§ **Provided information**
(* ===== verification/TestMediaWorker.v ===== *)
(** The privileged workers of test_media_worker.c as programs over their steps:
    [prepare], which repartitions the confirmed disk and fills every slot,
    [verify], which reads the slots back, and [qualify], which runs the
    production defragmenter on them.  A step is a call of a helper that is
    modelled in another file (the guards of TestMediaDevice, the state text of
    TestMediaState, the fixtures of TestMediaRaw, the module preflight of
    TestMediaCore) or of code outside the model (processes, the AmigaDOS, APFS
    and UFS creators, the standard streams). *)
From S2P Require Import Prelude Effects CString Infiltratr Sys.
From S2P Require Import TestMediaCore TestMediaJson TestMediaState.

(** ** Steps *)

Inductive stepE : Type -> Type :=
| EffectiveUid : stepE Z
(** [ldtm_required_modules_available] with its 512-byte text. *)
| RequiredModules : stepE (bool * string)
(** [ldtm_canonicalize_device] into a [PATH_MAX] buffer. *)
| Canonicalize (device : string) : stepE (option string)
| DeviceFingerprint (device : string) : stepE (option string)
(** [ldtm_device_safety_check(device, 0, ...)]: success and its text. *)
| SafetyCheck (device : string) : stepE (bool * string)
| UnmountDescendants (device : string) : stepE bool
| PathIsMounted (path : string) : stepE bool
| RunProcess (argv : list string) (stdin_text : option string) (quiet : bool) : stepE Z
| CaptureProcess (argv : list string) : stepE (option string)
| SettlePartitions (device : string) : stepE (option (list LdtmPartition))
| LoadPartitionMap (device : string) : stepE (option (list LdtmPartition))
| MakeWorkDirectory (template : string) : stepE (option string)
| RemoveTree (path : string) : stepE unit
(** [open_state_stream], for writing and with the whole stream for reading
    (its text, [ferror] at the end, and the answer of [fclose]). *)
| CreateState (path : string) : stepE (result unit)
| ReadState (path : string) : stepE (option (string * bool * bool))
(** [fprintf] of a text to the state file and [state_flush]. *)
| AppendState (text : string) : stepE bool
| CloseState : stepE unit
(** [ldtm_raw_fixture] with its 512-byte text. *)
| RawFixture (spec : LdtmFilesystemSpec) (partition : string) (create : bool) : stepE (bool * string)
| FormatAmiga (partition : string) (dostype : Z) (label : string) : stepE Z
| PopulateAmiga (partition : string) (dostype : Z) (profile : LdtmFragmentProfile) : stepE bool
| VerifyAmiga (partition : string) (dostype : Z) (profile : LdtmFragmentProfile) (after_defrag : bool) :
    stepE (bool * string)
| FormatApfs (partition : string) : stepE bool
| VerifyApfs (partition : string) (after_defrag : bool) : stepE (bool * string)
| MakeDirectory (path : string) : stepE bool
| GenerateUfsSource (source : string) : stepE bool
| CopyImage (image partition : string) : stepE bool
| VerifyUfsPayload (path : string) : stepE (bool * string)
| ProgramAvailable (program : string) : stepE bool
| ResolveProgram (program : string) : stepE (option string)
| Getenv (name : string) : stepE (option string)
| Executable (path : string) : stepE bool
| Exists (path : string) : stepE bool
| Sleep (microseconds : Z) : stepE unit
| Printf (text : string) : stepE unit
| Eprintf (text : string) : stepE unit
| EprintfErrno (text : string) (failure : errno) : stepE unit
(** [fprintf(stderr, "%s\n", buffer)] of a buffer that was never written. *)
| EprintfUninitialised : stepE unit.

Definition step := prog stepE.

Definition emit_status (filesystem status detail : string) : step unit :=
  call (Printf (newline (tabbed ["LDTM_STATUS"; filesystem; status; detail]))).

Definition state_write_status (spec : LdtmFilesystemSpec) (status detail : string) : step bool :=
  call (AppendState (newline (status_line spec status detail))).

(** [%d] *)
Definition itoa (n : Z) : string := if n <? 0 then String "-" (utoa (- n)) else utoa n.
Definition plural (n : Z) (one many : string) : string := if n =? 1 then one else many.

Definition or_text (detail fallback : string) : string := if is_empty detail then fallback else detail.

Section Worker.
  Context {common : Infiltratr}.

  (** ** The production analyser *)

Definition production_mapper_program : step (option string) :=
    let installed :=
      let* x := call (Executable "/System/Commands/Defragmenter/defragmenter-mapper") in
      if x : bool then Ret (Some "/System/Commands/Defragmenter/defragmenter-mapper"%string)
      else
        let* available := call (ProgramAvailable "defragmenter-mapper") in
        Ret (if available : bool then Some "defragmenter-mapper"%string else None) in
    let* configured := call (Getenv "DEFRAGMENTER_MAPPER") in
    match configured with
    | Some configured =>
        if is_empty configured then installed
        else
          let* x := call (Executable configured) in
          if x : bool then Ret (Some configured) else installed
    | None => installed
    end.

  (** The report, or [None]; and the text left in [detail]. *)
Definition production_map_output (spec : LdtmFilesystemSpec) (partition : string)
      (detail_capacity : Z) : step (option string * string) :=
    let* program := production_mapper_program in
    match program with
    | None => Ret (None, truncated "production allocation mapper is unavailable" detail_capacity)
    | Some program =>
        let* output := call (CaptureProcess [program; partition; "--fstype"; key spec; "--cells"; "1"]) in
        Ret (match output with
             | None => (None, truncated "production analyser rejected the generated filesystem"
                                detail_capacity)
             | Some output => (Some output, EmptyString)
             end)
    end.

Definition fragment_counts_text (fragmented_files fragmented_directories : Z) : string :=
    ("production analyser reports " ++ utoa fragmented_files ++ " fragmented file" ++
     plural fragmented_files "" "s" ++ " and " ++ utoa fragmented_directories ++
     " fragmented director" ++ plural fragmented_directories "y" "ies")%string.

Definition production_fragment_counts (spec : LdtmFilesystemSpec) (partition : string)
      (detail_capacity : Z) : step (option (Z * Z) * string) :=
    let* (output, detail) := production_map_output spec partition detail_capacity in
    Ret (match output with
         | None => (None, detail)
         | Some output =>
             match parse_json_u64_field output "fragmented_files",
                   parse_json_u64_field output "fragmented_directories" with
             | Some files, Some directories =>
                 (Some (files, directories),
                  truncated (fragment_counts_text files directories) detail_capacity)
             | _, _ =>
                 (None, truncated
                   "production analyser did not report complete fragmentation totals" detail_capacity)
             end
         end).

§ **What to work on**
Copy out only the lines above from the one with "(** [ldtm_canonicalize_device] into" to the one with "(partition : string) : stepE bool", inclusive, exactly as they stand.

§ **Solved exercise**
(** [ldtm_canonicalize_device] into a [PATH_MAX] buffer. *)
| Canonicalize (device : string) : stepE (option string)
| DeviceFingerprint (device : string) : stepE (option string)
(** [ldtm_device_safety_check(device, 0, ...)]: success and its text. *)
| SafetyCheck (device : string) : stepE (bool * string)
| UnmountDescendants (device : string) : stepE bool
| PathIsMounted (path : string) : stepE bool
| RunProcess (argv : list string) (stdin_text : option string) (quiet : bool) : stepE Z
| CaptureProcess (argv : list string) : stepE (option string)
| SettlePartitions (device : string) : stepE (option (list LdtmPartition))
| LoadPartitionMap (device : string) : stepE (option (list LdtmPartition))
| MakeWorkDirectory (template : string) : stepE (option string)
| RemoveTree (path : string) : stepE unit
(** [open_state_stream], for writing and with the whole stream for reading
    (its text, [ferror] at the end, and the answer of [fclose]). *)
| CreateState (path : string) : stepE (result unit)
| ReadState (path : string) : stepE (option (string * bool * bool))
(** [fprintf] of a text to the state file and [state_flush]. *)
| AppendState (text : string) : stepE bool
| CloseState : stepE unit
(** [ldtm_raw_fixture] with its 512-byte text. *)
| RawFixture (spec : LdtmFilesystemSpec) (partition : string) (create : bool) : stepE (bool * string)
| FormatAmiga (partition : string) (dostype : Z) (label : string) : stepE Z
| PopulateAmiga (partition : string) (dostype : Z) (profile : LdtmFragmentProfile) : stepE bool
| VerifyAmiga (partition : string) (dostype : Z) (profile : LdtmFragmentProfile) (after_defrag : bool) :
    stepE (bool * string)
| FormatApfs (partition : string) : stepE bool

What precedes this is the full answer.